*** Material provided ***

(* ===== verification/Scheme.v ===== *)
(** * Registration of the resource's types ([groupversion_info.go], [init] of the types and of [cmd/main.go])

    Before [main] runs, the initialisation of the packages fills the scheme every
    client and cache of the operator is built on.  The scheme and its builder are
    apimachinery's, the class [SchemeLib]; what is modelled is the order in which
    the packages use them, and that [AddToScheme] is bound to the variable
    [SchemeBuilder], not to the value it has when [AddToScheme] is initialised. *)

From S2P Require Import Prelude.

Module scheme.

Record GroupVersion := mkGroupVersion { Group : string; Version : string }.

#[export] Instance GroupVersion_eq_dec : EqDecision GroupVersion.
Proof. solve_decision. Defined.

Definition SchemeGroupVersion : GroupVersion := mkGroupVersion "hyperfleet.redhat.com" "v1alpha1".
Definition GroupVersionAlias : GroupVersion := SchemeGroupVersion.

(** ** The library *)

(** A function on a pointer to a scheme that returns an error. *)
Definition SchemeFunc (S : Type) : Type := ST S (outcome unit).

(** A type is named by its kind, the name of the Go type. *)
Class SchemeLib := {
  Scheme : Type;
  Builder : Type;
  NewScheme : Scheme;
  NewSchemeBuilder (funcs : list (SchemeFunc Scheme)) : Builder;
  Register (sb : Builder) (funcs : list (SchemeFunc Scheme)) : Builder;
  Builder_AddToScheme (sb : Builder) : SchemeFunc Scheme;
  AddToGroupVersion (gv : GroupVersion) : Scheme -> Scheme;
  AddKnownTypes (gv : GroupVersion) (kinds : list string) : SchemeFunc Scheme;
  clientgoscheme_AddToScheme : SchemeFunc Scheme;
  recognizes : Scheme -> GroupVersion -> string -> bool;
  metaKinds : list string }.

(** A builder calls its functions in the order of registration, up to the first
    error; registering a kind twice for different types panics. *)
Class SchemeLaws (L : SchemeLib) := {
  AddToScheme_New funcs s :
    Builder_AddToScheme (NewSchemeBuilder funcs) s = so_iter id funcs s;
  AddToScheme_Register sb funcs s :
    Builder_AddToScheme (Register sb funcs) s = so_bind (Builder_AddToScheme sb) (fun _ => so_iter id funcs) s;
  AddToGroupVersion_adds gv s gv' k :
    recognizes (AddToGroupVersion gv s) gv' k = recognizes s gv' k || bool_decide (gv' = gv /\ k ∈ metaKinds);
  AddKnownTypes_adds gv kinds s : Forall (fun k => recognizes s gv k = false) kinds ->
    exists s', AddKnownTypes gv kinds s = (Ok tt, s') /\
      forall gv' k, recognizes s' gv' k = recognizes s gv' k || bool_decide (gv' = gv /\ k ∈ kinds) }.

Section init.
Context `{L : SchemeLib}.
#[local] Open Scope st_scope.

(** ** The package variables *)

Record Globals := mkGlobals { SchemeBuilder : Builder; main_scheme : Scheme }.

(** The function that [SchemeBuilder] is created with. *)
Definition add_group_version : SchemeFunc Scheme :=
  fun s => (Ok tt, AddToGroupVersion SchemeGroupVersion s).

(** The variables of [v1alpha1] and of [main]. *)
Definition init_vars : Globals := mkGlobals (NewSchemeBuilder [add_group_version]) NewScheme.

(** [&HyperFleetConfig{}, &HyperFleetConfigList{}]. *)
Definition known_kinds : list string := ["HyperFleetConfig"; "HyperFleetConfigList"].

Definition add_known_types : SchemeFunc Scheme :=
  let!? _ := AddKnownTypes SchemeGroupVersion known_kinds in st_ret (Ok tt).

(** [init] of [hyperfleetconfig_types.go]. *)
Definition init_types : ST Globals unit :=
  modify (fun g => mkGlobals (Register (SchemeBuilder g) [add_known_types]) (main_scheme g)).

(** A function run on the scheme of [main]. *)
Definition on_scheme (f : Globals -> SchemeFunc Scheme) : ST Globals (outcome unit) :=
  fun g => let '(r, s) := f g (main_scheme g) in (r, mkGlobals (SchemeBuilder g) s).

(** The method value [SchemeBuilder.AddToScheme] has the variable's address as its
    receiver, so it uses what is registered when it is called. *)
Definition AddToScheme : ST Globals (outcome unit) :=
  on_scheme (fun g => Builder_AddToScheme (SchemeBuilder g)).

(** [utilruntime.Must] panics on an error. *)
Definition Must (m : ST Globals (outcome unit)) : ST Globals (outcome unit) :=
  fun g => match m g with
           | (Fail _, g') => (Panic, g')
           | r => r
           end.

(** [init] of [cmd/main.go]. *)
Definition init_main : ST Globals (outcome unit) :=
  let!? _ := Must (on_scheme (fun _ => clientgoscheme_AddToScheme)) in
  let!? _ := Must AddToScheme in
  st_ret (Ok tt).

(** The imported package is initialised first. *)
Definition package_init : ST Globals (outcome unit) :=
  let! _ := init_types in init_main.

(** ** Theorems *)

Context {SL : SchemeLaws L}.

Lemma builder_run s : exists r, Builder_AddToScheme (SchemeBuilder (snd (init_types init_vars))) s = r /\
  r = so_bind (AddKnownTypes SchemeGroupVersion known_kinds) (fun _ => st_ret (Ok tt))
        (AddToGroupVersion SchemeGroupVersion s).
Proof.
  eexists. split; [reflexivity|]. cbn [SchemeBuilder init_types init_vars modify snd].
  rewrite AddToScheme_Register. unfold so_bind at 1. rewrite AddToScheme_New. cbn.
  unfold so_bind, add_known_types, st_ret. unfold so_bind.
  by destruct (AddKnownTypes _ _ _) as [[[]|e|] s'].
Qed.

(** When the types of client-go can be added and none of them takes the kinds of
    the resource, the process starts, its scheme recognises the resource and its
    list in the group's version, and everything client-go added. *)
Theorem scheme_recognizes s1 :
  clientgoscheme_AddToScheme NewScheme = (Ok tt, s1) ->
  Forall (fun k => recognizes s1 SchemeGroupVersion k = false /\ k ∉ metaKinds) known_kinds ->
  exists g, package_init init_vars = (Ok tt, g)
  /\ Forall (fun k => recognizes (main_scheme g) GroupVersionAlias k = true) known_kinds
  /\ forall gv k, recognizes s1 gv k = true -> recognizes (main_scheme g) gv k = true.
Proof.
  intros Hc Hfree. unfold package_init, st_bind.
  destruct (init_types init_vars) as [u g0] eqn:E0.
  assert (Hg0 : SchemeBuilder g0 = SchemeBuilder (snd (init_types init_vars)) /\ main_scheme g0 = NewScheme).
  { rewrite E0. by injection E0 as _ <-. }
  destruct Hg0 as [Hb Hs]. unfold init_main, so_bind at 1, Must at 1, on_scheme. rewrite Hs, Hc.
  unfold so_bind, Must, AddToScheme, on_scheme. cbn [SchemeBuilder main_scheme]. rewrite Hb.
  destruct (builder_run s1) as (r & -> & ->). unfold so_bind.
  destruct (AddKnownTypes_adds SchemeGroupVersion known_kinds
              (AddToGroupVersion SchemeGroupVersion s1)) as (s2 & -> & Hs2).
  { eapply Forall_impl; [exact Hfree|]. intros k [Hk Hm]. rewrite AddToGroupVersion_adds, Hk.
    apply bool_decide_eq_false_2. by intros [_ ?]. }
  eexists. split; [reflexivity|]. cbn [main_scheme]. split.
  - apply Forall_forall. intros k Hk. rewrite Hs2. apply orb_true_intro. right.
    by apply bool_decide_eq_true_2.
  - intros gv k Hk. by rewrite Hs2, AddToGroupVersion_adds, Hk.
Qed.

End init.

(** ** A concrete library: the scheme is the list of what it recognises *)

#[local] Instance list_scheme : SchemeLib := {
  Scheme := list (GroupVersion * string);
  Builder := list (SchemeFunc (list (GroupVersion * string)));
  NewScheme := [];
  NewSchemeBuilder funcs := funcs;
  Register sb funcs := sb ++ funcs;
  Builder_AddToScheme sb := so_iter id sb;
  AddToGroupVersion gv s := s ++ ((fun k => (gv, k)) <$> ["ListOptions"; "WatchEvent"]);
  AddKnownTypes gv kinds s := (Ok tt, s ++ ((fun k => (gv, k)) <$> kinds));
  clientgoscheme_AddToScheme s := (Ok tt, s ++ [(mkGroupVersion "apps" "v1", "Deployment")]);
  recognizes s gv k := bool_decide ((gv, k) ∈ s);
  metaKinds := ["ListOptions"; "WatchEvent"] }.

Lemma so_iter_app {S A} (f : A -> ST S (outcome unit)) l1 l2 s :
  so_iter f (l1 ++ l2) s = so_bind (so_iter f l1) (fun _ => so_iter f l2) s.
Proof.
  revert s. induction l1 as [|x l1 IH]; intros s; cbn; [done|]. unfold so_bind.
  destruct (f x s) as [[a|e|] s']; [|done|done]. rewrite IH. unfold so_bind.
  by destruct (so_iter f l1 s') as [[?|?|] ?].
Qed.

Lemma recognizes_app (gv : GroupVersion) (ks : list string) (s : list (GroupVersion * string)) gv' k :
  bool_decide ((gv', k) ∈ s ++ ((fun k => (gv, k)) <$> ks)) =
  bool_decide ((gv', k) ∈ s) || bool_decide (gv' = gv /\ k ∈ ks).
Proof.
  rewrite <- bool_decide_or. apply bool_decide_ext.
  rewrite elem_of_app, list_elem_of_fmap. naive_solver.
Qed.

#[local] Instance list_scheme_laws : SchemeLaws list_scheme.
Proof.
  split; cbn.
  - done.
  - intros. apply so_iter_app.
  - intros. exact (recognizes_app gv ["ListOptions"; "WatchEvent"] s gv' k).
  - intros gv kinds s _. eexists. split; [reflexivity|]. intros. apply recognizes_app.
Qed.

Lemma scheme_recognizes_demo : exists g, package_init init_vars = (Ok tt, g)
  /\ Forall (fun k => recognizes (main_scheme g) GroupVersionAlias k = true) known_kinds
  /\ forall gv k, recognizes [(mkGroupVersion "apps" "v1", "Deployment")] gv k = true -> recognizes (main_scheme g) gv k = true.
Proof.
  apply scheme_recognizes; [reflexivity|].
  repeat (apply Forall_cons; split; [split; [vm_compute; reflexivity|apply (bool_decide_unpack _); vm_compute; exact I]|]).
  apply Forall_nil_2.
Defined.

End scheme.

*** End of Material provided ***

Please work out how many lines of the listing contain the string "funcs", and answer with the number only.

8